# About this task
Transcribe word for word the lines below from the line with "distance k st (train" through the line with "rewrite (proj2 (Z.eqb_neq _", ends included.

────────────────────

#[export] Instance StridePolicyOk c : pf_conf_ok c -> PrefetchPolicyOk StridePrefetcher c stride_inv stride_accepts.
Proof.
  intros Hc. split. intros s pkt rnd Hs Ha [Hrnd Hacc]. cbn. destruct (pp_pc pkt) as [pc|] eqn:Hpc; cycle 1.
  { unfold stride_calculatePrefetch. rewrite Hpc. by eexists _, _, _. }
  destruct (entry_for s (access_context (st_conf s) pkt) pc (pkt_isSecure (pp_pkt pkt))) as [e|] eqn:He.
  - destruct (stride_hit_step c s pkt rnd pc Hc Hs Hpc Ha e He) as (s' & span & E & Hsp & Hs' & _); [by eapply Hacc|].
    eexists _, _, _. split; [exact E|]. split; [done|]. split; [done|]. unfold strided. destruct (_ <? _); [constructor|].
    pose proof (s32_range (pkt_addr (pp_pkt pkt) - lastAddr e)). specialize (Hacc pc e eq_refl He).
    apply page_run_ok; [done|done|apply step_of_range; [done|lia]|lia].
  - destruct (stride_miss_step c s pkt rnd pc Hs Hpc He Hrnd) as (s' & E & Hs' & _). by eexists _, _, _.
Qed.

(** *** Learning a stride *)

(** How far an entry is from predicting stride [st]. *)
Definition distance (k : StrideConf) (st : Z) (e : StrideEntry) : Z :=
  if stride e =? st then Z.max 0 (threshConf k - confidence e)
  else Z.max (confidence e - threshConf k + 1) 1 + (threshConf k - minConf k).

Lemma train_distance k st e a :
  stride_conf_ok k -> minConf k <= confidence e <= maxConf k -> st <> 0 ->
  distance k st (train k e a st) <= Z.max 0 (distance k st e - 1).
Proof.
  intros (_ & _ & _ & Hth & _) He Hst. unfold distance, train. rewrite (Z.eqb_sym st (stride e)).
  destruct (Z.eqb_spec (stride e) st) as [E | E]; cbn [andb].
  - rewrite (proj2 (Z.eqb_neq st 0)) by done. cbn [negb stride confidence]. rewrite E, Z.eqb_refl.
    destruct (Z.ltb_spec (confidence e) (maxConf k)); lia.
  - cbn [stride confidence]. destruct (Z.ltb_spec (minConf k) (confidence e)) as [H1 | H1].
    + destruct (Z.ltb_spec (confidence e - 1) (threshConf k)); [rewrite Z.eqb_refl; lia|].
      rewrite (proj2 (Z.eqb_neq _ _)) by done. lia.
    + rewrite (proj2 (Z.ltb_lt _ _)) by lia. rewrite Z.eqb_refl. lia.
Qed.

Lemma distance_bound k st e :
  stride_conf_ok k -> minConf k <= confidence e <= maxConf k -> distance k st e <= maxConf k - minConf k + 1.
Proof. intros (_ & _ & _ & Hth & _) He. unfold distance. destruct (_ =? _); lia. Qed.

Lemma distance_zero k st e : stride_conf_ok k -> distance k st e <= 0 -> threshConf k <= confidence e.
Proof. intros (_ & _ & _ & Hth & _). unfold distance. destruct (_ =? _); lia. Qed.

Lemma entry_range s x pc sec e : stride_inv s -> entry_for s x pc sec = Some e ->
  minConf (st_conf s) <= confidence e <= maxConf (st_conf s).
Proof.
  intros Hs He. destruct (context_table_ok s x Hs) as ([_ Hall] & _). unfold entry_for in He.
  destruct ((context_table s x).1 !! set_of (st_conf s) pc) as [l|] eqn:El; [|done]. cbn in He.
  destruct (list_find (is_entry pc sec) l) as [[w e0]|] eqn:Ef; [|done]. cbn in He. injection He as ->.
  apply list_find_Some in Ef as (Hw & _). apply (Hall l); by eapply list_elem_of_lookup_2.
Qed.

(** The accesses [f 0], ..., [f n], the ways drawn, and the addresses of the last. *)
Fixpoint stride_run (c : PrefetchConf) (s : StridePrefetcher) (f : nat -> PPacket) (rnd : nat -> Z) (n : nat)
    : res (StridePrefetcher * list Z) :=
  '(s, l, _) ← match n with
               | O => stride_calculatePrefetch c s (f O) (rnd O)
               | S m => '(s, _) ← stride_run c s f rnd m; stride_calculatePrefetch c s (f n) (rnd n)
               end;
  Ret (s, l).

(** The accesses of instruction [pc] with stride [st] from address [a]. *)
Definition strided_accesses (k : StrideConf) (f : nat -> PPacket) (pc a st : Z) : Prop :=
  forall i, pp_pc (f i) = Some pc /\ pkt_addr (pp_pkt (f i)) = a + Z.of_nat i * st /\
    pkt_isSecure (pp_pkt (f i)) = pkt_isSecure (pp_pkt (f O)) /\ access_context k (f i) = access_context k (f O).

Section learn.
Context (c : PrefetchConf) (s : StridePrefetcher) (f : nat -> PPacket) (rnd : nat -> Z) (pc a st : Z).
Context (Hc : pf_conf_ok c) (Hs : stride_inv s) (Hf : strided_accesses (st_conf s) f pc a st).
Context (Hst : - 2 ^ 31 < st < 2 ^ 31) (Hst0 : st <> 0) (Hacc : stride_accepts s (f O) (rnd O)).
Local Abbreviation k := (st_conf s).
Local Abbreviation x := (access_context k (f O)).
Local Abbreviation sec := (pkt_isSecure (pp_pkt (f O))).

Lemma learn_run n : (forall i, (i <= n)%nat -> inword 64 (a + Z.of_nat i * st)) ->
  exists s' l e, stride_run c s f rnd n = Ret (s', l) /\ stride_inv s' /\ st_conf s' = k /\
    entry_for s' x pc sec = Some e /\ lastAddr e = a + Z.of_nat n * st /\
    distance k st e <= Z.max 0 (maxConf k - minConf k + 1 - Z.of_nat n) /\
    (n <> O -> l = strided c k e (a + Z.of_nat n * st) st).
Proof.
  induction n as [|n IH]; intros Hin.
  - destruct (Hf O) as (Hpc & Ha & _ & _). cbn [stride_run]. pose proof (Hin O (le_n _)) as H0. rewrite <- Ha in H0.
    destruct Hacc as [Hrnd Hdist].
    assert (Hk : stride_conf_ok k) by apply Hs.
    destruct (entry_for s x pc sec) as [e|] eqn:He.
    + destruct (stride_hit_step c s (f O) (rnd O) pc Hc Hs Hpc H0 e He) as (s' & span & E & _ & Hs' & Ek & He' & _); [by eapply Hdist|].
      rewrite E. cbn [mbind res_bind]. eexists s', _, _. split; [reflexivity|]. split; [done|]. split; [done|]. split; [exact He'|].
      split; [unfold train; destruct (_ && _); cbn; lia|]. split; [|done].
      etrans; [apply distance_bound; [done|]|lia]. rewrite <- (f_equal minConf Ek), <- (f_equal maxConf Ek).
      by eapply entry_range.
    + destruct (stride_miss_step c s (f O) (rnd O) pc Hs Hpc He Hrnd) as (s' & E & Hs' & Ek & He' & _).
      rewrite E. cbn [mbind res_bind]. eexists s', _, _. split; [reflexivity|]. split; [done|]. split; [done|]. split; [exact He'|].
      split; [cbn; lia|]. split; [|done]. etrans; [apply distance_bound; [done|]|lia]. rewrite <- (f_equal minConf Ek), <- (f_equal maxConf Ek).
      by eapply entry_range.
  - destruct IH as (s1 & l1 & e & E1 & Hs1 & Ek1 & He & Hlast & Hd & _); [intros; apply Hin; lia|].
    destruct (Hf (S n)) as (Hpc & Ha & Hsec & Hx). pose proof (Hin (S n) (le_n _)) as H0. rewrite <- Ha in H0.
    assert (Ens : s32 (pkt_addr (pp_pkt (f (S n))) - lastAddr e) = st).
    { rewrite Ha, Hlast. replace (a + Z.of_nat (S n) * st - (a + Z.of_nat n * st)) with st by lia. apply s32_exact. lia. }
    destruct (stride_hit_step c s1 (f (S n)) (rnd (S n)) pc Hc Hs1 Hpc H0 e) as (s' & span & E & _ & Hs' & Ek & He' & _).
    { by rewrite Ek1, Hsec, Hx. }
    { rewrite Ens. lia. }
    cbn [stride_run]. rewrite E1. cbn [mbind res_bind]. rewrite E. cbn [mbind res_bind].
    rewrite Ek1, Hx, Hsec in *. rewrite Ens in *. eexists s', _, _. split; [reflexivity|]. split; [done|]. split; [done|].
    split; [exact He'|]. split; [unfold train; destruct (_ && _); cbn; lia|]. split.
    + etrans; [apply train_distance; [apply Hs| |done]|lia]. rewrite <- Ek1. by eapply entry_range.
    + intros _. by rewrite <- Ha.
Qed.
End learn.

(** C34. A steady stride is learned.  Whatever the stride prefetcher's table holds,
    when an instruction accesses addresses at a constant distance [st] (not zero,
    and within an [int]), then from the [maxConf - minConf + 2]nd of these accesses
    on each one prefetches exactly the next [degree] addresses, a stride apart (at
    least a line), up to the end of the page; nothing overflows. *)
Theorem stride_learned c s f rnd pc a st n :
  pf_conf_ok c -> stride_inv s -> strided_accesses (st_conf s) f pc a st ->
  - 2 ^ 31 < st < 2 ^ 31 -> st <> 0 -> stride_accepts s (f O) (rnd O) ->
  (forall i, (i <= n)%nat -> inword 64 (a + Z.of_nat i * st)) ->
  maxConf (st_conf s) - minConf (st_conf s) + 1 <= Z.of_nat n ->
  exists s', stride_run c s f rnd n
    = Ret (s', page_run c (a + Z.of_nat n * st) (step_of c st) (Z.to_nat (st_degree (st_conf s))) 1) /\ stride_inv s'.
Proof.
  intros Hc Hs Hf Hst Hst0 Hacc Hin Hn. pose proof (proj1 Hs) as Hk.
  destruct (learn_run c s f rnd pc a st Hc Hs Hf Hst Hst0 Hacc n Hin) as (s' & l & e & E & Hs' & _ & _ & _ & Hd & Hl).
  exists s'. split; [|done]. rewrite E, Hl by (destruct Hk as (_ & _ & _ & ? & _); lia). unfold strided.
  rewrite (proj2 (Z.ltb_ge _ _)); [done|]. apply (distance_zero _ st); [done|]. lia.
Qed.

────────────────────

# The completed task
  distance k st (train k e a st) <= Z.max 0 (distance k st e - 1).
Proof.
  intros (_ & _ & _ & Hth & _) He Hst. unfold distance, train. rewrite (Z.eqb_sym st (stride e)).
  destruct (Z.eqb_spec (stride e) st) as [E | E]; cbn [andb].
  - rewrite (proj2 (Z.eqb_neq st 0)) by done. cbn [negb stride confidence]. rewrite E, Z.eqb_refl.
    destruct (Z.ltb_spec (confidence e) (maxConf k)); lia.
  - cbn [stride confidence]. destruct (Z.ltb_spec (minConf k) (confidence e)) as [H1 | H1].
    + destruct (Z.ltb_spec (confidence e - 1) (threshConf k)); [rewrite Z.eqb_refl; lia|].
      rewrite (proj2 (Z.eqb_neq _ _)) by done. lia.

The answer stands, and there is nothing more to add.